# BSc network analysis

This notebook recreates the network analysis found in the BSc project.

## Theory

The BSc project investigated one network methods:
- Network Flow Matrix: the flow of shoppers between shops

**Network Flow Matrix**

Each shop is a node in the network. The flow of shoppers from one node to another (moving to a different store) is dipicted by the adjacency matrix $A$. Therefore, the number of shoppers going from shop $i$ to shop $j$ is the element $A_{ij}$.

Shopper can both move from shop $i$ to shop $j$ as well as from shop $j$ to shop $i$. We can characterise the `Net Flow`($F$) as the net amount of shoppers moving from $i$ to $j$. Therefore, the `Net Flow` is

$$ F_{ij} = A_{ij} - A_{ji}. $$

Furthermore, the `Net Flow` matrix can also be written as

$$ F_{ij} = A - A^{T}. $$

**Sliding Window**

The devices need to be `binned` to find the number of devices (shoppers) present over a time period at a shop.
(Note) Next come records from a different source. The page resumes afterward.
(** C8, amended.  Outside learning mode an advance sends a response record
    for the current question exactly when a backend is configured and a
    non-empty answer identifier is recorded for the question; every record
    it sends is the one of the current question with its recorded answer
    and the correctness of that answer; and an advance that is not at the
    last question sends that record once and nothing else.  Inserts are
    issued per advance and are not deduplicated. *)
Theorem advance_persists_answer (mode : ExamMode) (demo : bool) (st : state)
  (q : Question) :
  mode ≠ learning ->
  currentQuestion st = Some q ->
  let effs := (handleNextQuestion mode demo st).1.2 in
  ((exists e, e ∈ effs /\ isInsertFor (question_id q) e = true) <->
   (demo = false
    /\ exists a, selectedAnswers st !! question_id q = Some a /\ a ≠ ""))
  /\ (forall e, e ∈ effs -> isInsert e = true ->
        exists a, selectedAnswers st !! question_id q = Some a
                  /\ e = responseRecord st q a)
  /\ ((currentQuestionIndex st + 1 < length (questions st))%nat ->
      effs = match selectedAnswers st !! question_id q with
             | Some a =>
                 if truthy a && negb demo then [responseRecord st q a] else []
             | None => []
             end).
Proof.
  intros Hm Hq effs. split; [|split].
  - split.
    + intros (e & Hin & He).
      assert (Hi : isInsert e = true) by (destruct e; done).
      apply (insert_in_effects mode demo st q e Hm Hq Hi) in Hin.
      apply savedFor_elem in Hin as (Hd & a & Ha & Hne & _). eauto.
    + intros (Hd & a & Ha & Hne). exists (responseRecord st q a). split.
      * apply (insert_in_effects mode demo st q (responseRecord st q a) Hm Hq
                 eq_refl).
        apply savedFor_elem. eauto 10.
      * simpl. now apply bool_decide_eq_true_2.
  - intros e Hin Hi.
    apply (insert_in_effects mode demo st q e Hm Hq Hi) in Hin.
    apply savedFor_elem in Hin as (_ & a & Ha & _ & ->). eauto.
  - intros Hlt. unfold effs.
    rewrite (handleNextQuestion_effects mode demo st q Hm Hq).
    destruct (_ <? _)%Z eqn:C; [reflexivity|]. apply Z.ltb_ge in C. lia.
Qed.

Lemma advance_persists_answer_witness :
  let st := component (run practice false (sampleSession practice)
                         [ClickAnswer "q10-b"]) in
  let q := mkQuestion "q10" [mkAnswer "q10-c" false; mkAnswer "q10-b" true;
                             mkAnswer "q10-a" false] in
  practice ≠ learning
  /\ currentQuestion st = Some q
  /\ (handleNextQuestion practice false st).1.2
     = [InsertResponse "exam-1" "q10" "q10-b" true].
Proof.
  intros st q.
  assert (Hm : practice ≠ learning) by discriminate.
  assert (Hq : currentQuestion st = Some q) by (vm_compute; reflexivity).
  split; [exact Hm|]. split; [exact Hq|].
  destruct (advance_persists_answer practice false st q Hm Hq) as (_ & _ & H).
  etransitivity; [apply H; vm_compute; lia|].
  vm_compute. reflexivity.
Defined.

(** * Further properties of the code *)

(** ** Recorded answers *)

Lemma handleNextQuestion_answers (mode : ExamMode) (demo : bool) (st : state) :
  selectedAnswers (handleNextQuestion mode demo st).1.1 = selectedAnswers st.
Proof.
  unfold handleNextQuestion.
  destruct (saveUnlessLearning mode demo st); [|reflexivity].
  destruct (_ <? _)%Z; [reflexivity|].
  now destruct (handleSubmitExam mode demo st).
Qed.

Lemma answerEnabled_current (mode : ExamMode) (a : string) (st : state) :
  answerEnabled mode a st = true ->
  exists q, currentQuestion st = Some q /\ q ∈ questions st
            /\ a ∈ answer_id <$> answers q.
Proof.
  unfold answerEnabled. rewrite !andb_true_iff. intros [[_ E] _].
  destruct (currentQuestion st) as [q|] eqn:Q; [|discriminate].
  exists q. split; [reflexivity|]. split.
  - unfold currentQuestion in Q. now apply list_elem_of_lookup_2 in Q.
  - simpl in E. apply existsb_exists in E as (x & Hx & Ex).
    apply bool_decide_eq_true_1 in Ex. subst a.
    apply list_elem_of_fmap. exists x. split; [reflexivity|].
    now apply list_elem_of_In.
Qed.

(** What a step does to the recorded answers: nothing, or the insertion of
    an offered answer under the identifier of the current question. *)
Lemma step_answers (mode : ExamMode) (demo : bool) (s : session) (ev : event) :
  selectedAnswers (component (step mode demo s ev))
  = selectedAnswers (component s)
  \/ exists a q, ev = ClickAnswer a
       /\ currentQuestion (component s) = Some q
       /\ q ∈ questions (component s)
       /\ a ∈ answer_id <$> answers q
       /\ currentQuestionIndex (component (step mode demo s ev))
          = currentQuestionIndex (component s)
       /\ selectedAnswers (component (step mode demo s ev))
          = <[question_id q := a]> (selectedAnswers (component s)).
Proof.
  destruct (step_component mode demo s ev)
    as [E|[(a & Ea & En & E)|[(_ & _ & E)|[(_ & _ & E)|(_ & _ & E)]]]].
  - left. now rewrite E.
  - right. destruct (answerEnabled_current mode a _ En) as (q & Q & Qin & Ha).
    exists a, q. unfold handleAnswerSelect in E. rewrite Q in E.
    injection E as E. rewrite <- E. simpl. auto 10.
  - left. rewrite E. apply handleNextQuestion_answers.
  - left. rewrite E. apply handlePreviousQuestion_answers.
  - left. rewrite E. apply timerCallback_frame.
Qed.

Lemma step_recorded (mode : ExamMode) (demo : bool) (s : session) (ev : event) :
  recordedFromSession (component s) ->
  recordedFromSession (component (step mode demo s ev)).
Proof.
  intros R k v. unfold recordedFromSession in R. rewrite step_questions.
  destruct (step_answers mode demo s ev)
    as [->|(a & q & _ & _ & Qin & Ha & _ & ->)]; [apply R|].
  destruct (decide (question_id q = k)) as [<-|Hne].
  - rewrite lookup_insert_eq. intros [= <-]. eauto.
  - rewrite lookup_insert_ne by exact Hne. apply R.
Qed.

Lemma run_recorded (mode : ExamMode) (demo : bool) (s : session)
  (evs : list event) :
  recordedFromSession (component s) ->
  recordedFromSession (component (run mode demo s evs)).
Proof.
  intros H. induction evs as [|ev evs IH] using rev_ind; [exact H|].
  rewrite run_snoc. now apply step_recorded.
Qed.

Lemma mount_answers (mode : ExamMode) (sh : Shuffler) (src : DataSource)
  (newId : option string) :
  selectedAnswers (mount mode sh src newId).1 = ∅.
Proof. unfold mount. destruct src as [rows|[rows|]], newId; reflexivity. Qed.

Lemma recorded_count_le (mode : ExamMode) (sh : Shuffler)
  (src : DataSource) (newId : option string) (evs : list event) :
  let st := component (run mode (demoMode src)
                         (start (mount mode sh src newId).1) evs) in
  recordedFromSession st -> (answeredCount st <= length (questions st))%nat.
Proof.
  intros st R. unfold answeredCount.
  rewrite <- (length_fmap fst), <- (length_fmap question_id (questions st)).
  apply submseteq_length, NoDup_submseteq; [apply NoDup_fst_map_to_list|].
  intros k Hk. apply list_elem_of_fmap in Hk as ([k' v] & -> & Hkv).
  apply elem_of_map_to_list in Hkv. simpl.
  destruct (R _ _ Hkv) as (q & Hq & <- & _).
  apply list_elem_of_fmap. eauto.
Qed.

Lemma mount_recorded (mode : ExamMode) (sh : Shuffler)
  (src : DataSource) (newId : option string) (evs : list event) :
  recordedFromSession
    (component (run mode (demoMode src) (start (mount mode sh src newId).1) evs)).
Proof.
  apply run_recorded. intros k v. simpl. rewrite mount_answers.
  now rewrite lookup_empty.
Qed.

(** X1.  Whatever the learner does, every entry of the chosen-answer map
    belongs to the session: its key is the identifier of one of the
    session's questions and its value the identifier of one of that
    question's answers.  So the "answered" counter never exceeds the number
    of questions. *)
Theorem recorded_answers_belong_to_session (mode : ExamMode) (sh : Shuffler)
  (src : DataSource) (newId : option string) (evs : list event) :
  let st := component (run mode (demoMode src)
                         (start (mount mode sh src newId).1) evs) in
  recordedFromSession st
  /\ (answeredCount st <= length (questions st))%nat.
Proof.
  intros st. split; [apply mount_recorded|].
  apply recorded_count_le, mount_recorded.
Qed.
This is important because the devices emit singals at random intervals which do not allow us to know the exact number of devices in a shop at a given time. So, this will enable the number of shoppers at a particular shop over a given period time to be calculated. The period of time (known as a window) is kept at a fixed width and moved over time at a given rate (known as sliding). Therefore, the number of shopper can be approximated (with a window of 20 minutes) at a 1 minute time interval. This process is known as a `Sliding Window`.
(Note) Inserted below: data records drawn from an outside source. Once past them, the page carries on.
(** * toml_file: reconciliation of a TOML document against a request

    Shallow embedding of [plugins/modules/files/toml_file.py]
    ([do_toml], lines 132-204, and [run_module], lines 206-245) and the
    properties its specification states about it.

    Modelling conventions.
    - A Python [dict] with string keys is an association list kept in
      insertion order, as CPython keeps it; [Dict.set] overwrites in place or
      appends, [Dict.pop] removes the key.
    - [working_context] is a reference in the source (it aliases [content] or
      [content[section]]); it is modelled as a handle [ctx] that is resolved
      against the current [content] at every use, so that a write through the
      handle is a write to the document.
    - Python exceptions and [module.fail_json] are the two abnormal results
      of the [res] monad.
    - The TOML parser and serializer ([toml.load], [toml.dump]) are an
      external library: they are the fields of a [toml_lib] the development
      is parametric in.
    - The model covers executions in which [mkstemp], the write of the
      temporary file and the rename succeed; the two [except IOError]
      handlers (lines 194-195, 199-202) and the debugging [print] of line 203
      are outside it. *)

From Stdlib Require Import String List Bool ZArith Lia.
Import ListNotations.

Local Open Scope string_scope.
Local Open Scope list_scope.

(** ** Python dictionaries with string keys *)

Module Dict.

Section Ops.
Context {V : Type}.

Fixpoint get (k : string) (d : list (string * V)) : option V :=
  match d with
  | [] => None
  | (k', v) :: r => if String.eqb k k' then Some v else get k r
  end.

(** [k in d] *)
Definition mem (k : string) (d : list (string * V)) : bool :=
  match get k d with Some _ => true | None => false end.

(** [d[k] = v] *)
Fixpoint set (k : string) (v : V) (d : list (string * V)) : list (string * V) :=
  match d with
  | [] => [(k, v)]
  | (k', v') :: r =>
      if String.eqb k k' then (k', v) :: r else (k', v') :: set k v r
  end.

(** [d.pop(k)], for a key that is present (a dictionary holds a key
    once) *)
Fixpoint pop (k : string) (d : list (string * V)) : list (string * V) :=
  match d with
  | [] => []
  | (k', v') :: r =>
      if String.eqb k k' then pop k r else (k', v') :: pop k r
  end.

End Ops.

End Dict.

(** ** Values of a loaded document

    [toml.load] yields nested dictionaries whose leaves are strings,
    integers, booleans and arrays (floats and date-times behave like
    [VInt] in every operation [do_toml] performs: they are no containers
    and never equal a string).  [VNone] is Python's [None]; the parser never
    produces it, line 172 does. *)

#[local] Set Warnings "-register-all".

Inductive value : Type :=
| VNone
| VStr (s : string)
| VInt (z : Z)
| VBool (b : bool)
| VList (l : list value)
| VTable (t : list (string * value)).

Definition table : Type := list (string * value).

(** ** Results: normal return, Python exception, [module.fail_json] *)

Inductive exn : Type := TypeError | AttributeError | KeyError.

Inductive res (A : Type) : Type :=
| Ok (a : A)
| Raise (e : exn)
| FailJson (msg : list string).

Arguments Ok {A} a.
Arguments Raise {A} e.
Arguments FailJson {A} msg.

Definition bind {A B : Type} (m : res A) (f : A -> res B) : res B :=
  match m with
  | Ok a => f a
  | Raise e => Raise e
  | FailJson m => FailJson m
  end.

Notation "x <- m ;; k" := (bind m (fun x => k))
  (at level 100, m at next level, right associativity).

(** ** Module parameters *)

(** [state], restricted by [choices=['absent', 'present']] (line 220). *)
Inductive state_t : Type := present | absent.

(** Truthiness of an optional string parameter: [None] and [""] are falsy. *)
Definition truthy (o : option string) : bool :=
  match o with
  | Some (String _ _) => true
  | _ => false
  end.

(** ["{}".format(o)] *)
Definition fmt (o : option string) : string :=
  match o with
  | Some s => s
  | None => "None"
  end.

(** The Python object a [str]-typed parameter denotes. *)
Definition of_param (o : option string) : value :=
  match o with
  | Some s => VStr s
  | None => VNone
  end.

(** ** Python operations on the objects held by a document *)

(** [o == p] for a document object [o] and a [str]-or-[None] parameter. *)
Definition py_eq (o : value) (p : option string) : bool :=
  match o, p with
  | VNone, None => true
  | VStr s, Some s' => String.eqb s s'
  | _, _ => false
  end.

Definition is_substring (k s : string) : bool :=
  match String.index 0 k s with
  | Some _ => true
  | None => false
  end.

(** [k in o] *)
Definition py_contains (k : string) (o : value) : res bool :=
  match o with
  | VTable t => Ok (Dict.mem k t)
  | VStr s => Ok (is_substring k s)
  | VList l => Ok (existsb (fun v => py_eq v (Some k)) l)
  | VNone | VInt _ | VBool _ => Raise TypeError
  end.

(** [o[k]] *)
Definition py_getitem (k : string) (o : value) : res value :=
  match o with
  | VTable t =>
      match Dict.get k t with
      | Some v => Ok v
      | None => Raise KeyError
      end
  | _ => Raise TypeError
  end.

(** ** The working context *)

Inductive ctx : Type :=
| CtxNone                       (* working_context = None, line 136 *)
| CtxContent                    (* working_context = content, line 165 *)
| CtxSection (name : string).   (* working_context = content[section] *)

(** The object the handle refers to.  A [CtxSection] handle is only ever
    made for a section that is in [content] (lines 151, 155, 159) and no
    entry of [content] is removed while it is live. *)
Definition deref (content : table) (c : ctx) : value :=
  match c with
  | CtxNone => VNone
  | CtxContent => VTable content
  | CtxSection name =>
      match Dict.get name content with
      | Some o => o
      | None => VNone
      end
  end.

(** The document after the dictionary behind the handle became [t]. *)
Definition write_back (content : table) (c : ctx) (t : table) : table :=
  match c with
  | CtxNone => content
  | CtxContent => t
  | CtxSection name => Dict.set name (VTable t) content
  end.

(** [working_context[k] = v] *)
Definition ctx_setitem (content : table) (c : ctx) (k : string) (v : value)
  : res table :=
  match deref content c with
  | VTable t => Ok (write_back content c (Dict.set k v t))
  | _ => Raise TypeError
  end.

(** [working_context.pop(k)] *)
Definition ctx_pop (content : table) (c : ctx) (k : string) : res table :=
  match deref content c with
  | VTable t =>
      if Dict.mem k t then Ok (write_back content c (Dict.pop k t))
      else Raise KeyError
  | VList _ => Raise TypeError
  | VNone | VStr _ | VInt _ | VBool _ => Raise AttributeError
  end.

(** ** The local variables of [do_toml] (lines 133-136, 139/144) *)

Record locals : Type := mkLocals {
  content : table;
  working_context : ctx;
  changed : bool;
  msg : list string
}.

Definition init_locals (c : table) : locals :=
  {| content := c; working_context := CtxNone; changed := false; msg := [] |}.

Definition with_context (l : locals) (c : ctx) : locals :=
  {| content := content l; working_context := c;
     changed := changed l; msg := msg l |}.

Definition with_content (l : locals) (t : table) : locals :=
  {| content := t; working_context := working_context l;
     changed := changed l; msg := msg l |}.

(** [changed = True; msg.append(m)] after the document became [t]. *)
Definition record_change (l : locals) (t : table) (m : string) : locals :=
  {| content := t; working_context := working_context l;
     changed := true; msg := msg l ++ [m] |}.

(** The four messages (lines 153, 163, 176, 182/186). *)
Definition added_section (s : string) : string :=
  "Added section " ++ s ++ ".".

Definition removed_section (s : string) : string :=
  "Removed section " ++ s ++ ".".

Definition added_key (k : string) (value : option string) : string :=
  "Added key " ++ k ++ "=" ++ fmt value ++ ".".

Definition removed_key (k : string) : string :=
  "Removed key " ++ k ++ ".".

Arguments added_section : simpl never.
Arguments removed_section : simpl never.
Arguments added_key : simpl never.
Arguments removed_key : simpl never.

(** ** Lines 146-165: find the section to work on *)

Definition section_step (section key : option string) (state : state_t)
  (l : locals) : locals :=
  if truthy section then
    let s := fmt section in
    match state with
    | present =>
        if negb (Dict.mem s (content l)) then
          with_context
            (record_change l (Dict.set s (VTable []) (content l))
               (added_section s))
            (CtxSection s)
        else with_context l (CtxSection s)
    | absent =>
        if truthy key then
          if Dict.mem s (content l) then with_context l (CtxSection s)
          else l
        else if Dict.mem s (content l) then
          record_change l (Dict.pop s (content l)) (removed_section s)
        else l
    end
  else with_context l CtxContent.

(** ** Lines 167-186: add or remove the key in the working context *)

Definition key_present (k : string) (value : option string) (l : locals)
  : res locals :=
  here <- py_contains k (deref (content l) (working_context l)) ;;
  l1 <- (if negb here then
           t <- ctx_setitem (content l) (working_context l) k VNone ;;
           Ok (with_content l t)
         else Ok l) ;;
  cur <- py_getitem k (deref (content l1) (working_context l1)) ;;
  if negb (py_eq cur value) then
    t <- ctx_setitem (content l1) (working_context l1) k (of_param value) ;;
    Ok (record_change l1 t (added_key k value))
  else Ok l1.

Definition remove_key (k : string) (l : locals) : res locals :=
  t <- ctx_pop (content l) (working_context l) k ;;
  Ok (record_change l t (removed_key k)).

Definition key_absent (k : string) (value : option string) (l : locals)
  : res locals :=
  here <- py_contains k (deref (content l) (working_context l)) ;;
  if here then
    if negb (truthy value) then remove_key k l
    else
      cur <- py_getitem k (deref (content l) (working_context l)) ;;
      if py_eq cur value then remove_key k l else Ok l
  else Ok l.

Definition key_step (key value : option string) (state : state_t)
  (l : locals) : res locals :=
  if truthy key then
    match state with
    | present => key_present (fmt key) value l
    | absent => key_absent (fmt key) value l
    end
  else Ok l.

(** Lines 146-186 as one function of the loaded document. *)
Definition reconcile (section key value : option string) (state : state_t)
  (c : table) : res locals :=
  key_step key value state (section_step section key state (init_locals c)).

(** ** The external TOML library and the file system *)

(** [toml_load] is [None] when the parser raises [TomlDecodeError]. *)
Record toml_lib : Type := mkTomlLib {
  bytes : Type;
  toml_load : bytes -> option table;
  toml_dumps : table -> bytes
}.

(** The result dictionaries handed to [exit_json]. *)
Inductive jval : Type :=
| JBool (b : bool)
| JStr (s : string)
| JDict (d : list (string * jval)).

Definition jdict : Type := list (string * jval).

Section Module_run.

Context (L : toml_lib).

(** What the run did to the file system, oldest first. *)
Inductive event : Type :=
| EvDumpTmp (b : bytes L)              (* mkstemp + toml.dump, lines 190-193 *)
| EvAtomicMove (dst : string)          (* module.atomic_move, line 198 *)
| EvSetFsAttributes (path : string).   (* line 241 *)

Record world : Type := mkWorld {
  files : list (string * bytes L);
  fs_log : list event
}.

(** Lines 137-144. *)
Definition load (path : string) (w : world) : res table :=
  match Dict.get path (files w) with
  | Some b =>
      match toml_load L b with
      | Some c => Ok c
      | None =>
          FailJson [("Could not decode file at " ++ path ++ " as TOML")%string]
      end
  | None => Ok []
  end.

(** Lines 190-198: the document goes to a temporary file, which is then
    renamed over [path]. *)
Definition persist (path : string) (c : table) (w : world) : world :=
  {| files := Dict.set path (toml_dumps L c) (files w);
     fs_log := fs_log w ++ [EvDumpTmp (toml_dumps L c); EvAtomicMove path] |}.

(** Line 204. *)
Definition result_of (l : locals) : jdict :=
  [ ("changed", JBool (changed l));
    ("origin_message", JDict [("before", JStr ""); ("after", JStr "")]);
    ("msg", JStr (String.concat " " (msg l))) ].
**In-Degree Ranked Distribution**

In-degree $k_{in}$ is the sum of the adjancy matrix elements that direct to a particular shop i:

$$ k_{in}^{(i)} = \sum_{j}A_{ij} $$


## Load dependencies

In [2]:
import pandas as pd
import numpy as np
from scipy import stats

%matplotlib inline
import matplotlib
import matplotlib.pyplot as plt
import matplotlib.image as mpimg
import matplotlib.cm as cm
matplotlib.style.use('ggplot')

import seaborn as sns

In [3]:
%load_ext autoreload
%autoreload 2

In [4]:
from msci.utils import utils

## Import raw data

In [6]:
signal_df = utils.import_signals('Mall of Mauritius', version=3, signal_type=1)

## Method

In [249]:
def create_adjacency_matrices(signal_df, sliding_interval=30, window_size=60):
    """
    Creates an array of adjacency matrices which find the number of shopper which move from shop i to shop j
    
    :param signal_df: (pd.DataFrame) the number of signals in the dataframe
    :param sliding_interval: (int) the number of minutes between each sampled window
    :param window_size: (int) the size of the window in minutes
    :return: (np.array) an array of adjacency matrices which increase in time with intervals of `sliding_interval`
    """
    signal_df = signal_df[signal_df.date_time.dt.time > pd.Timestamp('7:00:00').time()]
    
    store_ids = np.sort(signal_df[signal_df.store_id.notnull()].store_id.unique())
    store_ids_indices = {key: value for (key, value) in zip(store_ids, range(len(store_ids)))}
    
    adjacency_matrices_with_time = []
    
    start_time = min(signal_df.date_time)
    end_time = max(signal_df.date_time)
    window_start_time = start_time
    
    while window_start_time < (end_time - pd.Timedelta(minutes=window_size)):
        print(window_start_time)
        window_end_time = window_start_time + pd.Timedelta(minutes=window_size)
        
        signal_window_df = signal_df[
            (signal_df.date_time > window_start_time) &
            (signal_df.date_time < window_end_time)
        ]
        
        signal_matrix = signal_window_df.as_matrix(['mac_address', 'store_id'])
        adjacency_matrices_with_time.append(create_adjacency_matrix(store_ids_indices, signal_matrix))
        
        window_start_time = window_start_time + pd.Timedelta(minutes=sliding_interval)
            
    return np.array(adjacency_matrices_with_time)
    

In [259]:
def create_adjacency_matrix(store_ids_indices, signal_matrix):
    """
    :param store_ids_indices: (dict) the store ids as keys and index in the adjacency matrix as values
    :param signal_matrix: (np.array) the mac_address, store_id for a given window
    :return: (np.array) adjacency matrix with the number of shoppers going from store i to store j in the signal_matrix
    """
    num_stores = len(store_ids_indices)
    adjacency_matrix = np.zeros((num_stores, num_stores))
    mac_addresses = np.unique(signal_matrix[:, 0])
    
    for mac_address in mac_addresses:
        mac_address_indices = np.where(signal_matrix[:, 0] == mac_address)
        
        # remove nans from stores
        stores = [store for store in signal_matrix[mac_address_indices[0]][:, 1] if store is not np.nan]
        
        store_from = np.nan
        for store_to in stores:
            
            if (store_from is not store_to) and (store_from is not np.nan) and (store_to is not np.nan):
                store_from_index = store_ids_indices[store_from]
                store_to_index = store_ids_indices[store_to]
                
                adjacency_matrix[store_from_index][store_to_index] += 1
                
            store_from = store_to
                
    return adjacency_matrix
    

## Result

In [263]:
adjacency_matrix = create_adjacency_matrices(signal_df)

2016-12-22 07:00:05